Sunday, 17 November 2019

Laura Marie Moffat, MSN
School of Nursing, Purdue University School of Nursing, West Lafayette, IN, USA

Abstract

Problem: Last year, patients at a 191-bed Midwest community hospital experienced 74 cardiac arrests. The majority occurring outside of the ICU, on units without advanced monitoring, where nurses care for five to seven patients, and most staff have less than two years experience. Recognition of a patient’s decline depends on nursing observation and clinical judgment on units with limited technology, medical resources, and low levels of clinical information to base critical decisions. Even with quick action, the average survival rate of an in-hospital cardiac arrest is less than 25 percent. The chance for a meaningful recovery is low; therefore, the best strategy is early recognition with proactive steps to halt their decline. The early recognition of patients most likely to experience a cardiac arrest in hospitalized adults, therefore, is a priority to nursing.

Purpose: The purpose of this systematic review was to assess the state of research to determine if machine learning models more accurately predict in-hospital cardiac arrest when compared to the modified early warning score.

Search Strategy: A review of the literature was conducted in January 2019. Databases searched included CINAHL, EBSCO, and PubMed.
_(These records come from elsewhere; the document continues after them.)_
(* ===== verification/RpcStream.v ===== *)
(** * RPC streams: [client/rpc_stream.go], [server/rpc_stream.go]

    A stream sends and receives messages over a codec until it is closed. [Recv]
    gives its lock up while the codec reads, so it is three sections that other
    calls may come between; what the codec answers is an argument of each. The log
    records what reached the codec and the connection pool. *)
From S2P Require Import Prelude GoStrings GoIO Codec RpcCodec.

Definition lastStreamResponseError : string := "EOS".

(** What the operations return and what the stream keeps as its error. *)
Inductive stream_error :=
| Shutdown
| UnexpectedEOF
| StreamEOF
| ServerError (text : string)
| CodecError (e : rpc_error)
| CloseHeader
| TimedOut (detail : string).

#[export] Instance rpc_error_eq_dec : EqDecision rpc_error.
Proof. solve_decision. Defined.
#[export] Instance stream_error_eq_dec : EqDecision stream_error.
Proof. solve_decision. Defined.

(** [errors.Is(err, io.EOF)] *)
Definition is_EOF (e : rpc_error) : bool := match e with Raw EOF => true | _ => false end.

(** ** Client *)
Inductive event :=
| Sent (m : Message)
| SentEOS (m : Message)
| CodecClosed
| Released (err : option stream_error).

Record rpcStream := mkRpcStream {
  s_err : option stream_error;
  s_closed : bool;
  s_close : bool;
  s_sendEOS : bool;
  s_id : string;
  s_log : list event;
}.

Definition set_err (e : option stream_error) (r : rpcStream) : rpcStream :=
  mkRpcStream e (s_closed r) (s_close r) (s_sendEOS r) (s_id r) (s_log r).

Definition log (e : event) (r : rpcStream) : rpcStream :=
  mkRpcStream (s_err r) (s_closed r) (s_close r) (s_sendEOS r) (s_id r) (s_log r ++ [e]).

Definition fail (e : stream_error) (r : rpcStream) : rpcStream * option stream_error :=
  (set_err (Some e) r, Some e).

(** The request's service, method and endpoint. *)
Record Request := mkRequest { q_Service : string; q_Method : string; q_Endpoint : string }.

Definition message (q : Request) (id err : string) (t : MessageType) : Message :=
  mkMessage None id (q_Service q) (q_Method q) (q_Endpoint q) err "" t.
(* ===== verification/RpcRouter.v ===== *)
(** * The RPC router: [server/rpc_router.go], [extractor.go], [rpc_handler.go], [subscriber.go]

    Handlers and subscribers are Go values inspected with [reflect]: here, the
    description of a method by its parameter and result types. Which types
    implement [Stream] and which is [error] are parameters, and so is what a
    handler does when it is called. Names are ASCII. *)
From S2P Require Import Prelude GoStrings GoIO Codec RpcCodec RpcStream Registry.

(** ** Types and methods *)

(** Unnamed pointers and slices nest; any other type is a reference to its
    description, so that types may be recursive. Named pointer types are left out. *)
Inductive rtype :=
| TPtr (elem : rtype)
| TSlice (elem : rtype)
| TRef (id : nat).

Inductive kind := KStruct | KInterface | KFunc | KSlice (elem : rtype) | KOtherKind.

#[export] Instance rtype_eq_dec : EqDecision rtype.
Proof. solve_decision. Defined.

Record field := mkField { f_Name : string; f_PkgPath : string; f_Type : rtype; f_json : string }.

Record tdesc := mkTdesc { d_kind : kind; d_Name : string; d_PkgPath : string; d_fields : list field }.

(** [In] of a method includes its receiver. *)
Record rmethod := mkMethod {
  me_Name : string;
  me_PkgPath : string;
  me_In : list rtype;
  me_Out : list rtype;
}.

Definition is_upper (a : ascii) : bool := let n := nat_of_ascii a in (65 <=? n) && (n <=? 90).

Definition isExported (name : string) : bool :=
  match name with String a _ => is_upper a | "" => false end.

Record methodType := mkMethodType {
  mt_method : rmethod;
  mt_ArgType : rtype;
  mt_ReplyType : option rtype;
  mt_ContextType : rtype;
  mt_stream : bool;
}.

Section types.
Context (types : nat -> tdesc) (implements_stream : rtype -> bool) (typeOfError : rtype).

Definition type_Name (t : rtype) : string :=
  match t with TRef i => d_Name (types i) | _ => "" end.

Definition type_PkgPath (t : rtype) : string :=
  match t with TRef i => d_PkgPath (types i) | _ => "" end.

Fixpoint isExportedOrBuiltinType (t : rtype) : bool :=
  match t with
  | TPtr t => isExportedOrBuiltinType t
  | _ => isExported (type_Name t) || String.eqb (type_PkgPath t) ""
  end.

Definition is_ptr (t : rtype) : bool := match t with TPtr _ => true | _ => false end.

Definition returns_error (out : list rtype) : bool :=
  match out with [t] => bool_decide (t = typeOfError) | _ => false end.

Definition prepareMethod (m : rmethod) : option methodType :=
  if negb (String.eqb (me_PkgPath m) "") then None
  else
    match me_In m with
    | [_; ctx; arg] =>
        if implements_stream arg && returns_error (me_Out m)
        then Some (mkMethodType m arg None ctx true) else None
    | [_; ctx; arg; reply] =>
        if isExportedOrBuiltinType arg && is_ptr reply && isExportedOrBuiltinType reply &&
           returns_error (me_Out m)
        then Some (mkMethodType m arg (Some reply) ctx false) else None
    | _ => None
    end.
Inclusion criteria included machine learning principles applied to hospitalized adult patients experiencing cardiac arrest, from peer-reviewed articles, written in English, with full text available, within the last seven years. Exclusion criteria included those in the ambulatory setting, pediatric studies, and studies lacking machine learning models, studies failing to predict cardiac arrest, and studies failing to compare to the modified early warning score. Five studies were included for review.

Results of Literature Search: Five studies, one prospective, and four retrospectives were included in this review, ranging in level of evidence from II to III. These studies included over 500,000 patients from hospitals in the United States, South Korea, and Singapore. Outcomes were cardiac arrest, unexpected death, and ICU transfer. Machine learning applications included support vector machine, stacked ensemble, random forest, deep learning, gradient boosting machine, and neural network. Models were trained from routine demographics, biochemical, and physiological data then compared to the modified early warning score.

Synthesis of Evidence: All five studies showed the incidence of in-hospital cardiac arrest was more accurately predicted when machine learning models (AUROC 0.78-0.86) were utilized compared to the modified early warning score (AUROC 0.55-0.70). Major trends in the studies included the use of deep learning models for variable selection.

Implications for Practice: Machine learning has the potential to provide more accurate predictions in real-time, enabling a proactive approach to the patient who stands to benefit the most. While there is indication through this work that machine learning models should be available to all clinicians, there are notable gaps in the availability of this technology at the bedside. Further research is needed to ensure the translation of this novel technology to the clinical practice setting.